Sean Ford creates a world that’s both eerie and warmly mundane. Not an easy feat.
- Alison Bechdel, author of Fun Home
This is the debut graphic novel from Sean Ford, published by the ever-exciting Secret Acres. It follows the lives of two orphans in what could easily be a post-apocalyptic world, but is actually modern rural America. The same desperation and unease that marks Cormac McCarthy’s The Road is also present here, with some unexpected and surreal interjections of the supernatural that make for an unpredictable and thoroughly engaging narrative. It’s all rendered in a style that recalls Dylan Horrocks and Craig Thompson, establishing Ford as a strong contender for the best new artist to emerge this year.
- Gavin Lees, Bleeding Cool
Sean Ford’s Only Skin is just the sort of comic book I like reading. Not only a tale of quirky surreal horror, intrigue, adventure and exquisite humor, this book has a great amount of heart.
- Farel Dalrymple, of Omega the Unknown and Pop Gun War
Sean Ford is a talent to watch.
- James Sturm
In a small Western town tucked between a mountain range and a pristine forest, citizens are disappearing. First it was the owner of the local gas station. Then two buddies who went out into the woods looking for him. When teenage Cassie and her brother, Clay, return to town in search of their estranged father, nothing seems right: The sheriff’s more worried about her land deal than the mystery, Cassie’s only co-worker is a narcoleptic, and there’s a ghost in Clay’s bedroom. As the town reckons with its future, Cassie grapples with her past and her father’s legacy.
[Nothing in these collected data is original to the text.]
(** The sources of a Prometheus provider.  The provider is made exactly
    when its URL parses; it has one source for each instance behind the URL's
    host, in order, scraping that instance with the configured prefix, source,
    filters and tags, over which the instance's own tags win; and none while
    another node leads, when the source is not discovered or asks for
    leadership. *)
Lemma prometheus_provider_spec (cfg : PrometheusSourceConfig) (lookup : string -> result (list Instance_)) :
  client_ok (ps_HTTPClientConfig cfg) ->
  match ParseRequestURI (ps_URL cfg) with
  | Err msg => new_provider cfg lookup = Err msg
  | Ok url => exists p, new_provider cfg lookup = Ok p /\
      pp_name p = provider_name (ps_Name cfg) (ps_URL cfg) /\
      forall leading,
        let active := leading || negb (ps_UseLeaderElection cfg || String.eqb (ps_Discovered cfg) "") in
        match lookup (url_Host url) with
        | Ok instances => Forall2 (source_for cfg url) (if active then instances else []) (sources_of leading p)
        | Err _ => sources_of leading p = []
        end
  end.
Proof.
  intros Hc. unfold NewPrometheusProvider. destruct (ParseRequestURI (ps_URL cfg)) as [url|]; [|done].
  eexists. split; [reflexivity|]. split; [done|]. intros leading. cbv zeta.
  unfold provider_sources, GetMetricsSources. cbn [pp_lookupInstances pp_buildSource pp_useLeaderElection pp_URL].
  unfold uses_leader_election. rewrite !GetStringValue_empty.
  replace (_ && negb leading) with
    (negb (leading || negb (ps_UseLeaderElection cfg || String.eqb (ps_Discovered cfg) ""))) by
    (by destruct leading, (ps_UseLeaderElection cfg), (String.eqb (ps_Discovered cfg) "")).
  destruct (leading || negb (ps_UseLeaderElection cfg || String.eqb (ps_Discovered cfg) "")); cbn [negb].
  - destruct (lookup (url_Host url)) as [instances|]; [|done].
    induction instances as [|i l IH]; [constructor|]. cbn [omap list_omap].
    destruct (new_source_ok (ps_HTTPClientConfig cfg) (url_String (with_url_host (i_Host i) url)) (tr_Prefix (ps_Transforms cfg))
      (GetStringValue (GetStringValue (tr_Source (ps_Transforms cfg)) (GetNodeName e)) "prom_source") (ps_Discovered cfg)
      (source_tags (tr_Tags (ps_Transforms cfg)) (i_Tags i)) (FromConfig glob_compile (tr_Filters (ps_Transforms cfg))) Hc)
      as (s & -> & H). constructor; [exact H|exact IH].
  - by destruct (lookup (url_Host url)).
Qed.

(** ** cadvisor *)

Section cadvisor_spec.
Context {IP K : Type} (ParseIP : string -> option IP).

Definition address_of (node : Node) : option IP :=
  match GetNodeHostnameAndIP ParseIP node with Ok (_, ip) => Some ip | Err _ => None end.

(** The nodes looked at, and those whose page is scraped. *)
Fixpoint upto (myNode : string) (nodes : list Node) : list Node :=
  match nodes with
  | [] => []
  | n :: nodes' => if String.eqb (node_Name n) myNode then [n] else n :: upto myNode nodes'
  end.
Definition looked_at (own : bool) (myNode : string) (nodes : list Node) : list Node :=
  if own then upto myNode nodes else nodes.
Definition scraped_nodes (own : bool) (myNode : string) (nodes : list Node) : list Node :=
  if own then List.filter (fun n => String.eqb (node_Name n) myNode) (upto myNode nodes) else nodes.

Lemma generate_loop_spec myNode own (kubeletURL : IP -> string -> K) nodes urls :
  match generate_loop ParseIP myNode own kubeletURL nodes urls with
  | Ok us => forallb (fun n => match address_of n with Some _ => true | None => false end) (looked_at own myNode nodes) = true /\
      us = urls ++ omap (fun n => (fun ip => kubeletURL ip cAdvisorEndpoint) <$> address_of n) (scraped_nodes own myNode nodes)
  | Err _ => forallb (fun n => match address_of n with Some _ => true | None => false end) (looked_at own myNode nodes) = false
  end.
Proof.
  revert urls; induction nodes as [|n nodes IH]; intros urls; cbn [generate_loop].
  { unfold looked_at, scraped_nodes. destruct own; cbn; by rewrite app_nil_r. }
  assert (Ha : address_of n = match GetNodeHostnameAndIP ParseIP n with Ok (_, ip) => Some ip | Err _ => None end) by done.
  destruct (GetNodeHostnameAndIP ParseIP n) as [[name ip]|msg]; cbn [mbind result_bind].
  2:{ unfold looked_at. destruct own; cbn [upto]; [destruct (String.eqb _ _)|]; cbn [forallb]; by rewrite Ha. }
  destruct own; [destruct (String.eqb_spec (node_Name n) myNode) as [E|E]|].
  - unfold looked_at, scraped_nodes. cbn [upto]. apply String.eqb_eq in E. rewrite E. cbn. rewrite E, Ha. cbn. by rewrite Ha.
  - specialize (IH urls). unfold looked_at, scraped_nodes in *. cbn [upto]. apply String.eqb_neq in E. rewrite E.
    cbn [forallb List.filter]. by rewrite E, Ha.
  - specialize (IH (urls ++ [kubeletURL ip cAdvisorEndpoint])). unfold looked_at, scraped_nodes in *.
    cbn [forallb omap list_omap]. rewrite Ha. cbn. by rewrite <- app_assoc in IH.
Qed.

Lemma cadvisor_loop (K_String : K -> string) cfg kube urls :
  client_ok (generateHTTPCfg kube) ->
  exists l, foldM (fun sources url =>
      s ← generatePrometheusSource ReadFile LoadX509KeyPair Quote glob_compile EncodeKey e cfg (K_String url) kube;
      Ok (sources ++ [s])) [] urls = Ok l /\
    Forall2 (fun url s => px_metricsURL s = K_String url /\ px_prefix s = tr_Prefix (ca_Transforms cfg) /\
      px_source s = tr_Source (ca_Transforms cfg) /\ px_tags s = tr_Tags (ca_Transforms cfg) /\ px_autoDiscovered s = false) urls l.
Proof.
  intros Hc. induction urls as [|u urls (l & Hl & HF)]; [by exists []|].
  destruct (new_source_ok (generateHTTPCfg kube) (K_String u) (tr_Prefix (ca_Transforms cfg)) (tr_Source (ca_Transforms cfg)) ""
    (tr_Tags (ca_Transforms cfg)) (FromConfig glob_compile (tr_Filters (ca_Transforms cfg))) Hc)
    as (s & Hs & H1 & H2 & H3 & H4 & _ & H5).
  cbn [foldM]. unfold generatePrometheusSource at 2. cbn beta zeta. rewrite Hs. cbn [mbind result_bind app].
  rewrite foldM_snoc, Hl. exists (s :: l). split; [done|]. by constructor.
Qed.

(** The cadvisor sources.  An agent that scrapes nodes has one source for
    the page of each node, or of its own node alone; but a single node that is
    not ready or has no address, even one that is not this agent's and is
    only listed before it, leaves it without any.  An agent of the cluster
    has none. *)
Theorem cadvisor_sources_spec (K_String : K -> string) (a : AgentType) (nodes : list Node)
    (kubeletURL : IP -> string -> K) (cfg : CadvisorSourceConfig) (kube : rest_config) :
  client_ok (generateHTTPCfg kube) ->
  let my := GetNodeName e in
  let own := ScrapeOnlyOwnNode a in
  let all_addressed := forallb (fun n => match address_of n with Some _ => true | None => false end) (looked_at own my nodes) in
  let pages := omap (fun n => (fun ip => kubeletURL ip cAdvisorEndpoint) <$> address_of n) (scraped_nodes own my nodes) in
  Forall2 (fun url s => px_metricsURL s = K_String url /\ px_prefix s = tr_Prefix (ca_Transforms cfg) /\
      px_source s = tr_Source (ca_Transforms cfg) /\ px_tags s = tr_Tags (ca_Transforms cfg) /\ px_autoDiscovered s = false)
    (if ScrapeAnyNodes a && all_addressed then pages else [])
    (cadvisor_sources ReadFile LoadX509KeyPair Quote glob_compile EncodeKey e ParseIP K_String a (Ok nodes) kubeletURL cfg kube).
Proof.
  intros Hc my own all_addressed pages. unfold cadvisor_sources.
  destruct (ScrapeAnyNodes a); cbn [negb andb]; [|constructor].
  unfold GenerateURLs. cbn [mbind result_bind]. pose proof (generate_loop_spec my own kubeletURL nodes []) as H.
  fold my own. destruct (generate_loop ParseIP my own kubeletURL nodes []) as [us|msg].
  - destruct H as [Hall ->]. unfold all_addressed. rewrite Hall.
    destruct (cadvisor_loop K_String cfg kube pages Hc) as (l & Hl & HF). unfold pages in *. cbn [app].
    by rewrite Hl.
  - unfold all_addressed. rewrite H. constructor.
Qed.
End cadvisor_spec.
(* ===== verification/Flush.v ===== *)
(** The agent's life: internal/agent/agent.go, the loop of
    plugins/manager/manager.go and the reloader of
    cmd/wavefront-collector/main.go.

    A flush manager runs a loop that starts one goroutine for each tick; the
    goroutines overlap when a flush takes longer than the interval, and go on
    after the manager is stopped.  What one flush does to the batches it takes
    is [push] of SourceManager.v; here a flush is what it takes and how it
    ends, and the subject is what happens to the batches in every
    interleaving.  The batches wait in the source manager, which all agents
    share. *)

From S2P Require Import Prelude.

Section flush.
Context {B : Type}.

Inductive loop := Running | Stopped.
(** Whether the loop of a manager runs, and how often its sink was stopped. *)
Record flush_manager := MkFlush { fm_loop : loop; fm_sink_stops : nat }.
(** [NewFlushManager] followed by [Start]. *)
Definition started : flush_manager := MkFlush Running 0.
(** What the loop does when it receives from [stopChan]. *)
Definition stop_loop (m : flush_manager) : flush_manager := MkFlush Stopped (S (fm_sink_stops m)).

(** A goroutine of [push]: started, or with the batches it took. *)
Inductive push_state := Spawned | Taken (batches : list B).

(** One manager per agent so far, the last being the current one, the
    goroutines with their manager, and where the batches are. *)
Record agent_state := MkAgents {
  managers : list flush_manager;
  pushes : list (nat * push_state);
  waiting : list B;
  exported : list (nat * list B);
  dropped : list B;
  collected : list B;  (** every batch so far *)
}.
Definition first_agent : agent_state := MkAgents [started] [] [] [] [] [].

Inductive push_step : agent_state -> agent_state -> Prop :=
  | push_take s pre i post :
      pushes s = pre ++ (i, Spawned) :: post ->
      push_step s (MkAgents (managers s) (pre ++ (i, Taken (waiting s)) :: post) [] (exported s) (dropped s) (collected s))
  | push_export s pre i bs post :
      pushes s = pre ++ (i, Taken bs) :: post ->
      push_step s (MkAgents (managers s) (pre ++ post) (waiting s) (exported s ++ [(i, bs)]) (dropped s) (collected s))
  | push_fail s pre i bs post :  (** a processor returns an error *)
      pushes s = pre ++ (i, Taken bs) :: post ->
      push_step s (MkAgents (managers s) (pre ++ post) (waiting s) (exported s) (dropped s ++ bs) (collected s)).

Inductive agent_step : agent_state -> agent_state -> Prop :=
  | agent_collect s b :
      agent_step s (MkAgents (managers s) (pushes s) (waiting s ++ [b]) (exported s) (dropped s) (collected s ++ [b]))
  | agent_tick s i n :
      managers s !! i = Some (MkFlush Running n) ->
      agent_step s (MkAgents (managers s) (pushes s ++ [(i, Spawned)]) (waiting s) (exported s) (dropped s) (collected s))
  | agent_push s s' : push_step s s' -> agent_step s s'
  | agent_Stop s i n :  (** [Stop] returns once the loop has received *)
      managers s !! i = Some (MkFlush Running n) ->
      agent_step s (MkAgents (<[i := stop_loop (MkFlush Running n)]> (managers s)) (pushes s) (waiting s) (exported s)
                      (dropped s) (collected s))
  | agent_reload s ms n :  (** [handleCollectorCfg], after [Stop]: a new agent *)
      managers s = ms ++ [MkFlush Stopped n] ->
      agent_step s (MkAgents (managers s ++ [started]) (pushes s) (waiting s) (exported s) (dropped s) (collected s)).

Definition taken (p : nat * push_state) : list B := match p.2 with Spawned => [] | Taken bs => bs end.

(** How far the goroutines are from their end. *)
Definition work (s : agent_state) : nat :=
  sum_list_with (fun p => match p.2 with Spawned => 2 | Taken _ => 1 end) (pushes s).

Lemma push_step_work s s' : push_step s s' -> work s' < work s.
Proof.
  destruct 1 as [s pre i post E|s pre i bs post E|s pre i bs post E]; unfold work; rewrite E; cbn [pushes];
    rewrite !sum_list_with_app; cbn; lia.
Qed.

Lemma push_step_enabled s : pushes s <> [] -> exists s', push_step s s'.
Proof.
  destruct (pushes s) as [|[i [|bs]] l] eqn:E; [done|..]; intros _; eexists;
    [by apply (push_take s [] i l)|by apply (push_export s [] i bs l)].
Qed.

Lemma push_step_managers s s' : push_step s s' -> managers s' = managers s /\ collected s' = collected s.
Proof. by destruct 1. Qed.

(** Where the batches are. *)
Definition batches_of (s : agent_state) : list B :=
  waiting s ++ (pushes s ≫= taken) ++ (exported s ≫= snd) ++ dropped s.

Lemma push_step_batches s s' : push_step s s' -> batches_of s' ≡ₚ batches_of s.
Proof.
  destruct 1 as [s pre i post E|s pre i bs post E|s pre i bs post E]; unfold batches_of;
    cbn [waiting pushes exported dropped]; rewrite E, !bind_app; cbn; rewrite ?app_nil_r; solve_Permutation.
Qed.

Lemma push_steps_batches s s' : rtc push_step s s' -> batches_of s' ≡ₚ batches_of s.
Proof.
  induction 1 as [|s1 s2 s3 H _ IH]; [done|]. etransitivity; [exact IH|by apply push_step_batches].
Qed.

(** The managers: all but the last are stopped, and a sink is stopped when
    its manager is, once. *)
Definition manager_good (m : flush_manager) : Prop :=
  fm_sink_stops m = match fm_loop m with Running => 0 | Stopped => 1 end.
Record agent_inv (s : agent_state) : Prop := {
  inv_batches : batches_of s ≡ₚ collected s;
  inv_managers : Forall manager_good (managers s);
  inv_one i m : managers s !! i = Some m -> fm_loop m = Running -> i = pred (length (managers s));
  inv_pushes : Forall (fun p => p.1 < length (managers s)) (pushes s);
}.

Lemma push_step_pushes s s' (P : nat -> Prop) : push_step s s' ->
  Forall (fun p => P p.1) (pushes s) -> Forall (fun p => P p.1) (pushes s').
Proof.
  destruct 1 as [s pre i post E|s pre i bs post E|s pre i bs post E]; cbn [pushes]; rewrite E, !Forall_app, !Forall_cons;
    naive_solver.
Qed.

Lemma agent_step_inv s s' : agent_inv s -> agent_step s s' -> agent_inv s'.
Proof.
  intros [Hb Hm Ho Hp]. destruct 1 as [s b|s i n Hi|s s' Hs|s i n Hi|s ms n Hms].
  - split; [|done|done|done]. cbn [collected]. etransitivity; [|apply Permutation_app_tail, Hb]. unfold batches_of.
    cbn [waiting pushes exported dropped]. solve_Permutation.
  - split; [|done|done|].
    + unfold batches_of in *. cbn [waiting pushes exported dropped collected].
      rewrite bind_app. cbn [mbind list_bind taken snd]. by rewrite !app_nil_r.
    + cbn [pushes managers]. apply Forall_app. split; [done|]. apply Forall_singleton. cbn. by eapply lookup_lt_Some.
  - destruct (push_step_managers s s' Hs) as [Em Ec]. split; rewrite ?Em, ?Ec; [|done|done|].
    + by rewrite push_step_batches.
    + by apply (push_step_pushes s s' (fun i => i < length (managers s))).
  - split; cbn [managers pushes]; [done| | |by rewrite length_insert].
    + apply Forall_insert; [done|]. unfold manager_good, stop_loop. cbn.
      eapply Forall_lookup_1 in Hm; [|exact Hi]. cbn in Hm. by rewrite Hm.
    + intros j m. rewrite length_insert. destruct (decide (j = i)) as [->|Hne].
      * rewrite list_lookup_insert_eq by by eapply lookup_lt_Some. by intros [= <-].
      * rewrite list_lookup_insert_ne by done. apply Ho.
  - split; cbn [managers pushes]; [done| | |].
    + apply Forall_app. split; [done|]. by apply Forall_singleton.
    + intros j m Hj Hr. rewrite length_app. cbn [length].
      apply lookup_app_Some in Hj as [Hj|[Hlen Hj]].
      * exfalso. pose proof (Ho j m Hj Hr) as E. rewrite Hms, length_app in E. cbn in E.
        rewrite Hms in Hj. rewrite lookup_app_r in Hj by lia. replace (j - length ms) with 0 in Hj by lia.
        by injection Hj as <-.
      * apply list_lookup_singleton_Some in Hj as [Hj _]. lia.
    + eapply Forall_impl; [exact Hp|]. cbn. intros x Hx. rewrite length_app. lia.
Qed.

Lemma first_agent_inv : agent_inv first_agent.
Proof.
  split; [done|by apply Forall_singleton| |constructor].
  intros i m Hi _. cbn in *. by apply list_lookup_singleton_Some in Hi as [-> _].
Qed.

Lemma steps_inv s s' : rtc agent_step s s' -> agent_inv s -> agent_inv s'.
Proof. induction 1 as [|s1 s2 s3 H _ IH]; [done|]. intros H1. apply IH. by eapply agent_step_inv. Qed.

End flush.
Sean Ford’s Only Skin is a spooky graphic novel about small-town life and death. Ford’s deadpan pen-and-ink linework gives the book its sense of quiet menace; reading it, you have no idea what’s coming next, but you know it won’t be good news for these characters. Who is abducting townspeople? Why are deer turning up maimed? Why did Cassie and her brother leave, and what will happen to them now that they’ve come back?
- Dan Kois, Slate
Secret Acres doesn’t like to do anything easy, and Sean Ford’s Only Skin is a perfect fit for the publisher. The tale features two siblings attempting to deal with their father’s death and a series of mysterious attacks and disappearances in a small town surrounded by wilderness. The only thing about this narrative that’s black and white is the art. Everything else focuses on the oddness, liminality and flaws in jumping to conclusions. Rather than favoring vigilante action, Only Skin wants you to hold back and think before rushing off into danger, especially as there might not be an answer to your question. What’s more frightening: the unknown in the woods or the unknown in your neighbors? Ford doesn’t come down on one side or the other, but beautifully teases out the horror in his premise. The presence of a ghost who resembles the iconic sheet with eyes and a mouth is a particularly interesting choice, seemingly harmless and all the more frightening for it. The ending leaves one unsettled in a way that’s rare in any medium and calls to mind Werner Herzog’s gift for evoking the uncanny in a truly Freudian sense.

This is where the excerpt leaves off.